Internet IP addresses (also known as "public" IP addresses) are assigned by an addressing body like the American Registry for Internet Numbers (ARIN), which is the body for the United States. Internet Service Providers (ISPs) and other entities requiring blocks of IP addresses apply to ARIN and similar institutions. The addressing body then assigns the requested blocks, which are, in turn, assigned to the ISP's subscribers. These addressing bodies are needed because every machine on the Internet at a given moment requires a distinct IP address. You'll see later, when you learn about DHCP, that one IP address can be any number of physical machines.

LAN IP addresses are assigned by the system administrator so that each physical machine attached to the network has a distinct address. As a result, your computer can have three identities or addresses at once: its loopback address (the one-computer network), its LAN address (and if a computer can connect to several networks, it can have several LAN addresses), and its public Internet address.

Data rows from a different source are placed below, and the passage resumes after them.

Lemma link_binds_witness :
  exists lease,
    events (ctx (st last_loop)) = [Bound lease] /\ Dhcp.ip lease = Ipv4 10 0 0 7 /\
    request_frame (snd (Dhcp.discover (Dhcp.new Dhcp.sample_mac 1))) (Dhcp.sample_parsed Dhcp.OFFER)
      ∈ tx (ctx (st last_loop)).
Proof.
  assert (Hq : quiet_turn (P := dev_profile) 16384 first_loop (next_loop first_loop)).
  { split; [by vm_compute|]. intros data Hw.
    assert (Hd : Packet.oks (Packet.decode data) = [chatter]) by (vm_compute in Hw; by injection Hw as <-).
    rewrite Hd. constructor; [apply chatter_quiet|constructor]. }
  assert (Hr1 : reads (P := dev_profile) 16384 (next_loop first_loop) (next_loop (next_loop first_loop))
    ([] ++ served Dhcp.OFFER :: [])).
  { split; [by vm_compute|]. eexists. split; [vm_compute; reflexivity|]. by vm_compute. }
  assert (Hr2 : reads (P := dev_profile) 16384 (next_loop (next_loop first_loop)) last_loop
    ([chatter] ++ [served Dhcp.ACK])).
  { split; [by vm_compute|]. eexists. split; [vm_compute; reflexivity|]. by vm_compute. }
  destruct (link_binds (P := dev_profile) 16384 sample_ctx (mkPhone script 0 0)
    first_loop (next_loop first_loop) (next_loop (next_loop first_loop))
    (next_loop (next_loop first_loop)) last_loop
    phone_mac (Ipv4 10 0 0 1) (Dhcp.sample_parsed Dhcp.OFFER) [] (served Dhcp.OFFER) []
    phone_mac (Ipv4 10 0 0 1) (Dhcp.sample_parsed Dhcp.ACK) [chatter] (served Dhcp.ACK))
    as (lease & n & Hg & He & _ & Ht & _).
  - by apply bytes_okb_ok.
  - reflexivity.
  - reflexivity.
  - by vm_compute.
  - by apply rtc_once.
  - exact Hr1.
  - constructor.
  - apply served_brings. by left.
  - reflexivity.
  - apply rtc_refl.
  - exact Hr2.
  - constructor; [apply chatter_quiet|constructor].
  - apply served_brings. by right.
  - reflexivity.
  - by vm_compute.
  - exists lease. split; [exact He|]. split; [apply Hg|exact Ht].
Defined.

End Bind.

  • Learn more about setting up loopback connections in Chapter 12, "Connecting to the Internet."

Standard TCP/IP addressing under version 4 of the protocol is expressed as a series of 4 decimal numbers separated by dots, as in 187.0.15.255. These represent a 32-bit binary value, and each of the four sets of numbers are called an octet. Each octet includes a number range from 0 to 255. The first octet usually signifies what class the network belongs to. There are three classes of networks:

  • Class A networks have a first octet in the range of 1 126, and the last three octets define the host. Each Class A network has up to 16,777,214 hosts. Of these, the 10 octet is reserved for local networks (127.0.0.0 is reserved for the loopback range).

  • Class B networks have a first octet in the range of 128 191. In this range, the 128 octet is also reserved for local networks. The first two octets belong to the network, the last two to the host. There are 16,382 Class B networks, with 65,534 possible hosts.

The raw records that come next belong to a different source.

(** One step of the link: of a thread, of the daemon that holds it, or of
    another holder of a sender. *)
Inductive step (size : Z) (l : Link Wr Wt) : Link Wr Wt -> Prop :=
| step_rx l' : rx_step size l = Some l' -> step size l l'
| step_tx l' : tx_step l = Some l' -> step size l l'
| step_shutdown : held l = true -> step size l (shutdown l)
| step_event e l' : held l = true -> try_next_event l = (Some e, l') -> step size l l'
| step_clone : held l = true -> step size l (set_others (S (others l)) l)
| step_send f : (0 < others l)%nat -> step size l (send f l)
| step_arp t c : (0 < others l)%nat -> step size l (arp_call t c l)
| step_drop n : others l = S n -> step size l (set_others n l).

(** The links a start leads to. *)
Inductive reachable (size : Z) (m : MacAddr) (limits : Tx.TxLimits) (bulk_in : Wr) (bulk_out : Wt) :
    Link Wr Wt -> Prop :=
| reach_start : reachable size m limits bulk_in bulk_out (start m limits bulk_in bulk_out)
| reach_step l l' :
    reachable size m limits bulk_in bulk_out l -> step size l l' ->
    reachable size m limits bulk_in bulk_out l'.

End rx.

(** ** What the receive thread queues *)

Section sends.
Context {P : Profile} {W : Type} `{InEndpoint W} `{Clock W}.

(** At most [k] frames are queued behind what was there. *)
Definition sends (k : nat) (s s' : Rx.RxState W) : Prop :=
  exists fs, Rx.tx (Rx.ctx s') = Rx.tx (Rx.ctx s) ++ fs /\ (length fs <= k)%nat.

Lemma sends_same k s s' : Rx.tx (Rx.ctx s') = Rx.tx (Rx.ctx s) -> sends k s s'.
Proof. intros E. exists []. rewrite app_nil_r. split; [done|cbn; lia]. Qed.

Lemma sends_one f k s s' :
  Rx.tx (Rx.ctx s') = Rx.tx (Rx.ctx s) ++ [f] -> sends (S k) s s'.
Proof. intros E. exists [f]. split; [done|cbn; lia]. Qed.

Lemma send_message_sends msg (s s' : Rx.RxState W) : Rx.send_message msg s = Ok s' -> sends 1 s s'.
Proof.
  unfold Rx.send_message, Rx.send_dhcp. intros E. inv_bind E.
  destruct (UdpIp.build_udp _ _); cbn in E0; try done.
  injection E as <-. injection E0 as <-. by eapply sends_one.
Qed.

Lemma read_clock_ctx (s : Rx.RxState W) : Rx.ctx (snd (Rx.read_clock s)) = Rx.ctx s.
Proof. unfold Rx.read_clock. by destruct (now (Rx.world s)). Qed.

Lemma arp_now_ctx payload (s : Rx.RxState W) : Rx.ctx (snd (Rx.arp_now payload s)) = Rx.ctx s.
Proof. unfold Rx.arp_now. destruct (Arp.teaches payload); [apply read_clock_ctx|done]. Qed.

(** Moves the clock readings of a goal out of the way. *)
Ltac clock :=
  repeat match goal with
  | |- context [Rx.read_clock ?s] =>
      let Hc := fresh "Hc" in
      pose proof (read_clock_ctx s) as Hc; destruct (Rx.read_clock s); cbn in Hc |- *
  | |- context [Rx.arp_now ?p ?s] =>
      let Hc := fresh "Hc" in
      pose proof (arp_now_ctx p s) as Hc; destruct (Rx.arp_now p s); cbn in Hc |- *
  end.

Lemma handle_ipv4_sends src p (s s' : Rx.RxState W) : Rx.handle_ipv4 src p s = Ok s' -> sends 1 s s'.
Proof.
  unfold Rx.handle_ipv4. destruct (UdpIp.parse_udp p) as [d| |]; [| |done].
  2: { intros [= <-]. by apply sends_same. }
  destruct (Rx.is_dhcp d); [|intros [= <-]; by apply sends_same].
  destruct (Dhcp.handle _ _) as [[[|msg|le|]|e|] c]; try done.
  - intros [= <-]. by apply sends_same.
  - apply send_message_sends.
  - clock. intros [= <-]. apply sends_same. cbn. congruence.
  - clock. intros [= <-]. apply sends_same. cbn. congruence.
  - intros [= <-]. by apply sends_same.
Qed.

Lemma handle_frame_sends f (s s' : Rx.RxState W) : Rx.handle_frame f s = Ok s' -> sends 1 s s'.
Proof.
  unfold Rx.handle_frame. destruct (Ethernet.parse f) as [e| |]; [| |done].
  2: { intros [= <-]. by apply sends_same. }
  destruct (_ && _); [intros [= <-]; by apply sends_same|].
  destruct (_ =? _).
  - clock. destruct (Arp.handle _ _ _) as [[[reply|]|e'|] a]; try done; intros [= <-].
    + apply (sends_one reply). cbn. by rewrite Hc.
    + apply sends_same. cbn. congruence.
    + apply sends_same. cbn. congruence.
  - destruct (_ =? _); [apply handle_ipv4_sends|]. intros [= <-]. by apply sends_same.
Qed.

Lemma run_timer_sends (s s' : Rx.RxState W) : Rx.run_timer s = Ok s' -> sends 1 s s'.
Proof.
  unfold Rx.run_timer.
  assert (Hd : Rx.tx (Rx.ctx (snd (Rx.due s))) = Rx.tx (Rx.ctx s)).
  { unfold Rx.due. clock. destruct (_ <? _); cbn; [congruence|]. clock.
    destruct (Rx.renew_at _); cbn.
    - destruct (Dhcp.renew _). cbn. congruence.
    - destruct (Dhcp.retransmit _); cbn; congruence. }
  destruct (Rx.due s) as [[m|] s1]; cbn in Hd.
  - intros E. apply send_message_sends in E as (fs & E & Hl). exists fs. by rewrite E, Hd.
  - intros [= <-]. by apply sends_same.
Qed.

Lemma rx_start_sends size (s : Rx.RxState W) r :
  Rx.rx_start size (Rx.ctx s) (Rx.world s) = Ok r -> sends 1 s (Rx.st r).
Proof.
  unfold Rx.rx_start. destruct (now _) as [n w]. destruct (Dhcp.discover _) as [m c].
  intros E. inv_bind E. injection E as <-. cbn.
  by apply send_message_sends in E0 as (fs & E & Hl); exists fs.
Qed.

End sends.

(** A step of the receive thread leaves the rest of the link alone, and queues at
    most one frame. *)
Lemma rx_step_queue {P : Profile} {Wr Wt : Type} `{InEndpoint Wr} `{Clock Wr} size
    (l l' : Link Wr Wt) :
  rx_step size l = Some l' -> exists s pc, l' = set_rx s pc l /\ sends 1 (rx l) s.
Proof.
  intros E. unfold rx_step in E.
  assert (Hs : forall s pc, Some (set_rx s pc l) = Some l' -> sends 1 (rx l) s ->
    exists s pc, l' = set_rx s pc l /\ sends 1 (rx l) s).
  { intros s pc [= <-] Hs. by exists s, pc. }
  assert (Hsame : forall s pc, Some (set_rx s pc l) = Some l' ->
    Rx.tx (Rx.ctx s) = queued l -> exists s pc, l' = set_rx s pc l /\ sends 1 (rx l) s).
  { intros s pc E' Hq. apply (Hs s pc E'). by apply sends_same. }
  destruct (rpc l) as [|n|n|[|[f|e|] items]|n| |]; try done; try (by apply (Hsame _ _ E)).
  - destruct (Rx.rx_start _ _ _) as [r| |] eqn:Er; try (by apply (Hsame _ _ E)).
    apply (Hs _ _ E). by eapply rx_start_sends.
  - destruct (in_wait _ _) as [[[d|e]|] w]; try (by apply (Hsame _ _ E)).
    destruct (is_fatal e); [by apply (Hsame _ _ E)|]. destruct e; try (by apply (Hsame _ _ E)).
    destruct (_ <? _); [by apply (Hsame _ _ E)|].
    destruct (Rx.recover_bulk_in size w) as [[u|e] w']; by apply (Hsame _ _ E).
  - destruct (Rx.handle_frame f (rx l)) as [s| |] eqn:Ef; try (by apply (Hsame _ _ E)).
    apply (Hs _ _ E). by eapply handle_frame_sends.
  - destruct (Rx.run_timer (rx l)) as [s| |] eqn:Et; try (by apply (Hsame _ _ E)).
    apply (Hs _ _ E). by eapply run_timer_sends.
Qed.

(** ** Shutting down *)

Section shutdown.
Context {P : Profile} {Wr Wt : Type} `{InEndpoint Wr} `{Clock Wr} `{OutLaws Wt}.

Abbreviation link := (Link Wr Wt).

(** [Link::shutdown] has dropped the link's sender, and nobody else has one. *)
Definition stopping (l : link) : Prop :=
  flag l = true /\ held l = false /\ others l = 0%nat.

(** What the receive thread may still do: its steps, and four for each frame it
    may queue. *)
Definition rx_work (l : link) : Z :=
  match rpc l with
  | RStart => 10
  | RTop _ => 1
  | RWait _ =>
      match fst (in_wait Rx.TICK (Rx.world (rx l))) with
      | Some (ok d) => 8 + 5 * zlen (Packet.decode d)
      | _ => 7
      end
  | RFrames items => 7 + 5 * zlen items
  | RTimer _ => 6
  | RDone | RPanicked => 0
  end.

Definition tx_rank (pc : TxPc) : Z :=
  match pc with
  | TTop => 1
  | TRecv | TPolling => 4
  | TFilling _ => 7
  | TFlushing (Some _) => 6
  | TFlushing None => 3
  | TDone => 0
  end.

(** What both threads may still do. *)
Definition work (l : link) : Z :=
  rx_work l + 4 * zlen (queue l) + tx_rank (tpc l) + out_pending (Tx.world (tx l)).

Lemma rx_work_nonneg l : 0 <= rx_work l.
Proof.
  unfold rx_work. destruct (rpc l); try lia.
  - destruct (fst _) as [[d|e]|]; try lia. pose proof (zlen_nonneg (Packet.decode d)). lia.
  - pose proof (zlen_nonneg items). lia.
Qed.

Lemma work_nonneg l : 0 <= work l.
Proof.
  unfold work. pose proof (rx_work_nonneg l). pose proof (zlen_nonneg (queue l)).
  pose proof (out_pending_nonneg (Tx.world (tx l))).
  assert (0 <= tx_rank (tpc l)) by (destruct (tpc l) as [| | | |[?|]|]; cbn; lia). lia.
Qed.

(** A step of the receive thread leaves the rest alone and uses up its work. *)
Definition rx_moves (l l' : link) : Prop :=
  exists s pc (fs : list (list Z)), l' = set_rx s pc l /\ Rx.tx (Rx.ctx s) = queued l ++ fs /\
    rx_work l' + 4 * zlen fs < rx_work l.

(** A step of the transmit thread leaves the other and the flags alone. *)
Definition tx_moves (l l' : link) : Prop :=
  rx l' = rx l /\ rpc l' = rpc l /\ flag l' = flag l /\ held l' = held l /\
  others l' = others l /\ work l' < work l.

Lemma rx_step_work size l l' :
  rx_step size l = Some l' -> flag l = true ->
  rx_moves l l'.
Proof.
  intros E Hf. unfold rx_step in E.
  assert (Hnone : forall s pc, Some (set_rx s pc l) = Some l' ->
    Rx.tx (Rx.ctx s) = queued l -> rx_work (set_rx s pc l) < rx_work l ->
    rx_moves l l').
  { intros s pc [= <-] Hq Hw. exists s, pc, []. rewrite app_nil_r. split; [done|].
    split; [done|]. unfold zlen. cbn [length]. lia. }
  assert (Hone : forall s pc, Some (set_rx s pc l) = Some l' ->
    sends 1 (rx l) s -> rx_work (set_rx s pc l) + 4 < rx_work l ->
    rx_moves l l').
  { intros s pc [= <-] (fs & Hq & Hl) Hw. exists s, pc, fs. unfold zlen. split; [done|].
    split; [done|lia]. }
  unfold rx_work in Hnone at 2, Hone at 2. pose proof (zlen_nonneg (queue l)).
  destruct (rpc l) as [|n|n|items|n| |] eqn:Epc; try done.
  - destruct (Rx.rx_start _ _ _) as [r| |] eqn:Er.
    + apply (Hone _ _ E); [by eapply rx_start_sends|]. cbn. lia.
    + by apply (Hnone _ _ E).
    + by apply (Hnone _ _ E).
  - rewrite Hf in E. by apply (Hnone _ _ E).
  - destruct (in_wait Rx.TICK (Rx.world (rx l))) as [[[d|e]|] w]; cbn [fst] in Hnone, Hone.
    + apply (Hnone _ _ E); [done|]. cbn. lia.
    + destruct (is_fatal e); [by apply (Hnone _ _ E)|].
      destruct e; try (by apply (Hnone _ _ E)).
      destruct (_ <? _); [by apply (Hnone _ _ E)|].
      destruct (Rx.recover_bulk_in size w) as [[u|e] w']; by apply (Hnone _ _ E).
    + by apply (Hnone _ _ E).
  - pose proof (zlen_nonneg items). destruct items as [|[f|e|] items].
    + by apply (Hnone _ _ E).
    + pose proof (zlen_nonneg items).
      destruct (Rx.handle_frame f (rx l)) as [s| |] eqn:Ef.
      * apply (Hone _ _ E); [by eapply handle_frame_sends|]. cbn. rewrite zlen_cons. lia.
      * apply (Hnone _ _ E); [done|]. cbn. lia.
      * apply (Hnone _ _ E); [done|]. cbn. lia.
    + apply (Hnone _ _ E); [done|]. cbn. lia.
    + apply (Hnone _ _ E); [done|]. cbn. lia.
  - destruct (Rx.run_timer (rx l)) as [s| |] eqn:Et.
    + apply (Hone _ _ E); [by eapply run_timer_sends|]. cbn. lia.
    + by apply (Hnone _ _ E).
    + by apply (Hnone _ _ E).
Qed.

(** What is left of a burst after a flush. *)
Lemma after_flush_rank f (t : Tx.Tx Wt) :
  Tx.world (fst (after_flush f t)) = Tx.world t /\
    tx_rank (snd (after_flush f t)) <= match f with Some _ => 4 | None => 1 end.
Proof.
  destruct f as [f|]; cbn; [|split; [done|lia]]. destruct (Tx.fits t f); cbn; [split; [done|lia]|].
  unfold final_flush. destruct (_ =? 0); cbn; split; (done || lia).
Qed.

(** With an empty batch nothing is left to flush. *)
Lemma after_flush_submitted f (t : Tx.Tx Wt) :
  tx_rank (snd (after_flush f (submit_batch t))) <= match f with Some _ => 4 | None => 1 end.
Proof. apply after_flush_rank. Qed.

Lemma flush_for_rank f (t : Tx.Tx Wt) :
  Tx.world (fst (flush_for f t)) = Tx.world t /\ tx_rank (snd (flush_for f t)) <= 6.
Proof.
  unfold flush_for. destruct (_ =? 0); [|by cbn].
  destruct (after_flush_rank (Some f) t) as [-> Hr]. split; [done|lia].
Qed.

Lemma reaped_pending timeout (t : Tx.Tx Wt) :
  out_pending (Tx.world (reaped timeout t)) <= out_pending (Tx.world t).
Proof. apply Tx.reap_loop_pending. Qed.

(** A wait returns a transfer, or ends the flush of a link that is stopping. *)
Lemma wait_turn_work f (t : Tx.Tx Wt) r :
  wait_turn true f t = Some r ->
  tx_rank (snd r) + out_pending (Tx.world (fst r)) <
    tx_rank (TFlushing f) + out_pending (Tx.world t).
Proof.
  unfold wait_turn. destruct (_ <=? _); [|done].
  pose proof (out_wait_pending Tx.TICK (Tx.world t)) as Hp.
  destruct (out_wait Tx.TICK (Tx.world t)) as [[x|] w]; cbn [fst snd] in *; intros [= <-].
  - cbn. lia.
  - destruct (after_flush_rank f (Tx.set_world w t)) as [-> Hr]. destruct f; cbn in *; lia.
Qed.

  • Class C networks have a first octet in the range of 192 223. In this range, the 192 octet is also reserved for local networks. The first three octets belong to the network, with only the last octet belonging to the host. Thus, there are 2,097,150 possible Class C networks, but each network can have only 254 hosts.

Two other network classes are irrelevant to this discussion. Class D network addresses are reserved for multicast addresses, and Class E addresses are experimental.

These classes are standard, but a netmask also defines your network class. The netmask shows what part of an IP address represents the network and which represents the host. Common netmasks for the different classes are the following:

  • Class A 255.0.0.0

  • Class B 255.255.0.0

  • Class C 255.255.255.0

There's more information on netmasks in the "Network Organization" section later in the chapter.

The allocation of IPv4 addresses is reaching the breaking point. Class A networks are full. Class B is nearly there, and you can guess where Class C is, too. Something needed to be done, and it was. Welcome Internet Protocol, version 6.

Note

Many years ago, it was thought that we would run out of IP addresses in a very short time. This led to the need and demand for IPv6. What was not anticipated or foreseen, though, was the creation and widespread adoption of technologies such as Network Address Translation, which enable multiple clients to share the same IP address. Because of their extensive use, the transition to IPv6 has moved much slower than it otherwise would have.


The Next Step: Internet Protocol, Version 6 (IPv6) Addressing

It's easy to see the need for IPv6. Just think of how many different machines you use to access the Internet today: desktop PC, laptop, personal digital assistant, or cell phone with email and Web access. Thinking about getting a Voice over IP (VoIP) phone? Now consider the prospect of widespread Internet use in the global South: Brazil, China, India, South Africa. All these devices need addresses, not to mention the "smart houses" and web-enabled refrigerators the dreamers have speculated about.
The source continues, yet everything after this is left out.